## AIM OF THE TASK
Of all the lines in the records below, copy only those that contain the string "RStar".

## AVAILABLE RECORDS

(* ===== verification/ScanDirectives.v ===== *)
(** * ScanDirectives

    The comment directives of the scanner: their patterns, literally those of
    the code, and [applyDirective] with its branches. *)

From S2P Require Import Prelude Dialect Template Diagnostics Regex ScanState.

(** ** Patterns *)

Definition rident : regex :=
  RSeq (RChar (fun c => is_lower c || is_upper c))
    (RStar true (RChar (fun c => is_lower c || is_upper c || is_digit c || (c =b "_")%char))).

Definition headerRe : regex := rseq
  [rlit "--"; rspaces; rlit "name:"; rspaces; RGroup 1 rident; rspaces1; rlit ":";
   RGroup 2 (ralts [rlit "one"; rlit "maybe-one"; rlit "many"; rlit "exec"; rlit "execrows"]); rspaces; REnd].

Definition hintRe (keyword : string) : regex := rseq
  [rlit "--"; rspaces; rlit keyword; rspaces1; RGroup 1 rsnake; rspaces; rlit ":"; rspaces;
   RGroup 2 (rplus false rdot); rspaces; REnd].
Definition paramHintRe : regex := hintRe "@param".
Definition colHintRe : regex := hintRe "@column".

Definition shapeRe (keyword : string) : regex := rseq [rlit "--"; rspaces; rlit keyword; RWordBoundary].
Definition optOutRe : regex := shapeRe "@policy-optout".
Definition timeoutRe : regex := shapeRe "@timeout".
Definition nullableRe : regex := shapeRe "@nullable".
Definition applyRe : regex := shapeRe "@policy-apply".

Definition timeoutFormRe : regex := rseq
  [rlit "--"; rspaces; rlit "@timeout"; rspaces1; RGroup 1 (rplus true rnonspace); rspaces; REnd].
Definition nullableFormRe : regex := rseq
  [rlit "--"; rspaces; rlit "@nullable"; rspaces1; RGroup 1 rsnake; rspaces; rlit ":"; rspaces;
   RGroup 2 (ralts [rlit "true"; rlit "false"]); rspaces; REnd].
Definition optOutFormRe : regex := rseq
  [rlit "--"; rspaces; rlit "@policy-optout:"; rspaces; RGroup 1 rsnake; rspaces1; rlit "(";
   RGroup 2 (rplus true rdot); rlit ")"; rspaces; REnd].
Definition applyFormRe : regex := rseq
  [rlit "--"; rspaces; rlit "@policy-apply:"; rspaces; RGroup 1 rsnake; rspaces;
   ropt (rseq [rlit "("; RGroup 2 (rplus true rdot); rlit ")"; rspaces]); REnd].

Definition nolintRe : regex := rseq
  [rlit "--"; rspaces; rlit "@nolint"; ralts [rspace; rlit ":"; rlit "("; REnd]].
Definition nolintBareRe : regex := rseq
  [rlit "--"; rspaces; rlit "@nolint"; rspaces; ropt (rseq [rlit "("; RStar true rdot; rlit ")"; rspaces]); REnd].
Definition rcode : regex := rseq
  [rlit "SQLETCH"; ropt (rlit "L"); RChar is_digit; RChar is_digit; RChar is_digit].
Definition nolintFormRe : regex := rseq
  [rlit "--"; rspaces; rlit "@nolint"; rspaces1;
   RGroup 1 (RSeq rcode (RStar true (rseq [rspaces; rlit ","; rspaces; rcode]))); rspaces;
   ropt (rseq [rlit "("; RGroup 2 (rseq [RStar true rdot; rnonspace; RStar true rdot]); rlit ")"; rspaces]); REnd].

(** [isDirectiveComment] *)
Definition isDirectiveComment (text : bytes) : bool :=
  MatchString paramHintRe text || MatchString colHintRe text || MatchString optOutRe text
  || MatchString applyRe text || MatchString timeoutRe text || MatchString nolintRe text
  || MatchString nullableRe text.

(** ** strings *)

(** [unicode.IsSpace]: the white space of Latin-1 and of the White_Space
    property, as UTF-8. *)
Definition space_runes : list bytes :=
  ((fun n => [ascii_of_N n]) <$> [9; 10; 11; 12; 13; 32]%N)
  ++ ((fun '(a, b) => [ascii_of_N a; ascii_of_N b]) <$> [(194, 133); (194, 160)]%N)
  ++ ((fun '(a, b, c) => [ascii_of_N a; ascii_of_N b; ascii_of_N c]) <$>
       ([(225, 154, 128)]%N ++ ((fun n => (226, 128, 128 + N.of_nat n)%N) <$> seq 0 11)
        ++ [(226, 128, 168); (226, 128, 169); (226, 128, 175); (226, 129, 159); (227, 128, 128)]%N)).

Fixpoint strip_one (seqs : list bytes) (s : bytes) : option bytes :=
  match seqs with
  | [] => None
  | p :: seqs' => if decide (take (length p) s = p) then Some (drop (length p) s) else strip_one seqs' s
  end.

(** Fuel: each round removes a byte. *)
Fixpoint trim_loop (fuel : nat) (seqs : list bytes) (s : bytes) : bytes :=
  match fuel with
  | O => s
  | S f => match s with
           | [] => []
           | _ => match strip_one seqs s with Some s' => trim_loop f seqs s' | None => s end
           end
  end.

(** [strings.TrimSpace] *)
Definition TrimSpace (s : bytes) : bytes :=
  let l := trim_loop (length s) space_runes s in
  rev (trim_loop (length l) ((fun p => rev p) <$> space_runes) (rev l)).

(** [strings.Split(s, sep)] for a one-byte separator. *)
Fixpoint split_byte (sep : ascii) (s : bytes) : list bytes :=
  match s with
  | [] => [[]]
  | c :: s' =>
      let parts := split_byte sep s' in
      if (c =b sep)%char then [] :: parts
      else match parts with p :: ps => (c :: p) :: ps | [] => [[c]] end
  end.

Section directives.
(** [time.ParseDuration], whose fractions are float64 arithmetic. *)
Context (ParseDuration : bytes -> option Z) (path src : bytes).

Abbreviation sp tok := (span path src (Start tok) (End tok)).

(** ** The directives *)

Definition applyNullable (tok : Token) : M unit :=
  let* qb := get_qb in
  let q := qb_q qb in
  match FindStringSubmatch nullableFormRe (Text tok) with
  | None => errorf CodeBadNullable (sp tok)
      "malformed @nullable; the form is `-- @nullable column_name: true|false`, one result column per directive" []
  | Some m =>
      let name := group (Text tok) m 1 in
      match QNullOverrides q !! name with
      | Some _ => errorf CodeBadNullable (sp tok)
          "duplicate @nullable for column %q of query %s; a column has one declared nullability, and with two the effective one would depend on source order"
          [AStr name; AStr (QName q)]
      | None =>
          let v := mkNullOverride (bool_decide (group (Text tok) m 2 = bs "true")) (sp tok) in
          modify_q (fun q => q_set_directives (QPolicyOptOuts q) (QPolicyApplies q) (QTimeout q) (QNoLints q)
            (<[name := v]> (QNullOverrides q)) q)
      end
  end.

Definition nolint_hint : Arg :=
  ASprintf (bs "@nolint suppresses performance lints only: ") [AStr (join (bs ", ") PerfLintCodes)].

(** The loop over the codes of a directive: the codes, each once, or the first
    that is not a performance lint. *)
Fixpoint nolint_codes (raws codes : list bytes) : result bytes (list bytes) :=
  match raws with
  | [] => Ok codes
  | raw :: raws' =>
      let c := TrimSpace raw in
      if IsPerfLint c then nolint_codes raws' (if decide (c ∈ codes) then codes else codes ++ [c])
      else Err c
  end.

Definition applyNoLint (tok : Token) : M unit :=
  match FindStringSubmatch nolintFormRe (Text tok) with
  | None =>
      let msg :=
        if MatchString nolintBareRe (Text tok) then
          "@nolint must name the codes it suppresses (there is no suppress-all form); write `-- @nolint SQLETCHnnn[, SQLETCHnnn…] (reason)`"
        else
          "malformed @nolint; the form is `-- @nolint SQLETCHnnn[, SQLETCHnnn…]` with an optional trailing `(reason)`" in
      emit (WithHintf "%s" [nolint_hint] (Errorf CodeBadNoLint (sp tok) "%s" [AStr (bs msg)]))
  | Some m =>
      match nolint_codes (split_byte "," (group (Text tok) m 1)) [] with
      | Err c => emit (WithHintf "%s" [nolint_hint] (Errorf CodeBadNoLint (sp tok)
          "@nolint names %s, which is not a performance lint; soundness and rule diagnostics cannot be suppressed per query, and an unknown code would suppress nothing" [AStr c]))
      | Ok codes =>
          let reason := TrimSpace (group (Text tok) m 2) in
          modify_q (fun q => q_set_directives (QPolicyOptOuts q) (QPolicyApplies q) (QTimeout q)
            (QNoLints q ++ ((fun c => mkNoLint c reason (sp tok)) <$> codes)) (QNullOverrides q) q)
      end
  end.

Definition timeout_form : Arg := AStr (bs
  "the form is `-- @timeout <duration>` with a positive Go duration such as `500ms` or `2s`, or `-- @timeout none` to opt out of query_timeout.default").

Definition set_timeout (t : TimeoutDirective) : M unit :=
  modify_q (fun q => q_set_directives (QPolicyOptOuts q) (QPolicyApplies q) (Some t) (QNoLints q) (QNullOverrides q) q).

Definition applyTimeout (tok : Token) : M unit :=
  let* qb := get_qb in
  match QTimeout (qb_q qb) with
  | Some _ => errorf CodeBadTimeout (sp tok)
      "duplicate @timeout for query %s; a query has one deadline, and with two the effective one would depend on source order"
      [AStr (QName (qb_q qb))]
  | None =>
      match FindStringSubmatch timeoutFormRe (Text tok) with
      | None => errorf CodeBadTimeout (sp tok) "malformed @timeout; %s" [timeout_form]
      | Some m =>
          let arg := group (Text tok) m 1 in
          if decide (arg = bs "none") then set_timeout (mkTimeout 0 true (sp tok))
          else match ParseDuration arg with
               | None => errorf CodeBadTimeout (sp tok) "malformed @timeout %q; %s" [AStr arg; timeout_form]
               | Some d =>
                   if Z.leb d 0 then errorf CodeBadTimeout (sp tok)
                     "@timeout %q is not positive; a zero or negative deadline would fail every call before it reaches the database (%s)"
                     [AStr arg; timeout_form]
                   else set_timeout (mkTimeout d false (sp tok))
               end
      end
  end.

Definition applyDirective (tok : Token) : M unit :=
  let t := Text tok in
  match FindStringSubmatch paramHintRe t with
  | Some m => modify_q (fun q => q_set_hints
      (<[group t m 1 := mkTypeHint (group t m 2) (sp tok)]> (QTypeHints q)) (QColumnHints q) q)
  | None =>
  match FindStringSubmatch colHintRe t with
  | Some m => modify_q (fun q => q_set_hints (QTypeHints q)
      (<[group t m 1 := mkTypeHint (group t m 2) (sp tok)]> (QColumnHints q)) q)
  | None =>
      if MatchString optOutRe t then
        match FindStringSubmatch optOutFormRe t with
        | Some m => modify_q (fun q => q_set_directives
            (QPolicyOptOuts q ++ [mkOptOut (group t m 1) (TrimSpace (group t m 2)) (sp tok)])
            (QPolicyApplies q) (QTimeout q) (QNoLints q) (QNullOverrides q) q)
        | None => errorf CodeConstructGrammar (sp tok)
            "malformed @policy-optout; the reason is mandatory: `-- @policy-optout: policy_name (reason)`" []
        end
      else if MatchString timeoutRe t then applyTimeout tok
      else if MatchString applyRe t then
        match FindStringSubmatch applyFormRe t with
        | Some m => modify_q (fun q => q_set_directives (QPolicyOptOuts q)
            (QPolicyApplies q ++ [mkApply (group t m 1) (TrimSpace (group t m 2)) (sp tok)])
            (QTimeout q) (QNoLints q) (QNullOverrides q) q)
        | None => errorf CodeConstructGrammar (sp tok)
            "malformed @policy-apply; the form is `-- @policy-apply: policy_name` with an optional trailing `(reason)`" []
        end
      else if MatchString nolintRe t then applyNoLint tok
      else when_ (MatchString nullableRe t) (applyNullable tok)
  end end.

(** [applyDirectives]: in source order; the buffer is emptied. *)
Definition applyDirectives : M unit :=
  let* toks := gets pendingDirectives in
  mfor applyDirective toks ;;;
  modify (set_pending []).
End directives.

(** ** Concrete comments *)

Example header_ok :
  (fun t => match FindStringSubmatch headerRe t with
            | Some m => Some (group t m 1, group t m 2) | None => None end)
  <$> [bs "-- name: ListUsers :many"; bs "--name:A:one"; bs "-- name: B :execrows  "; bs "-- name: 9x :one"]
  = [Some (bs "ListUsers", bs "many"); None; Some (bs "B", bs "execrows"); None].
Proof. vm_compute. reflexivity. Qed.

Example optout_ok :
  (fun t => match FindStringSubmatch optOutFormRe t with
            | Some m => Some (group t m 1, group t m 2) | None => None end)
  <$> [bs "-- @policy-optout: tenant (why (not))"; bs "-- @policy-optout: tenant"]
  = [Some (bs "tenant", bs "why (not)"); None].
Proof. vm_compute. reflexivity. Qed.

Example hint_lazy :
  (fun t => match FindStringSubmatch paramHintRe t with
            | Some m => Some (group t m 1, group t m 2) | None => None end)
    (bs "-- @param id : int  4  ") = Some (bs "id", bs "int  4").
Proof. vm_compute. reflexivity. Qed.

## SOLUTION
    (RStar true (RChar (fun c => is_lower c || is_upper c || is_digit c || (c =b "_")%char))).
  [rlit "--"; rspaces; rlit "@nolint"; rspaces; ropt (rseq [rlit "("; RStar true rdot; rlit ")"; rspaces]); REnd].
   RGroup 1 (RSeq rcode (RStar true (rseq [rspaces; rlit ","; rspaces; rcode]))); rspaces;
   ropt (rseq [rlit "("; RGroup 2 (rseq [RStar true rdot; rnonspace; RStar true rdot]); rlit ")"; rspaces]); REnd].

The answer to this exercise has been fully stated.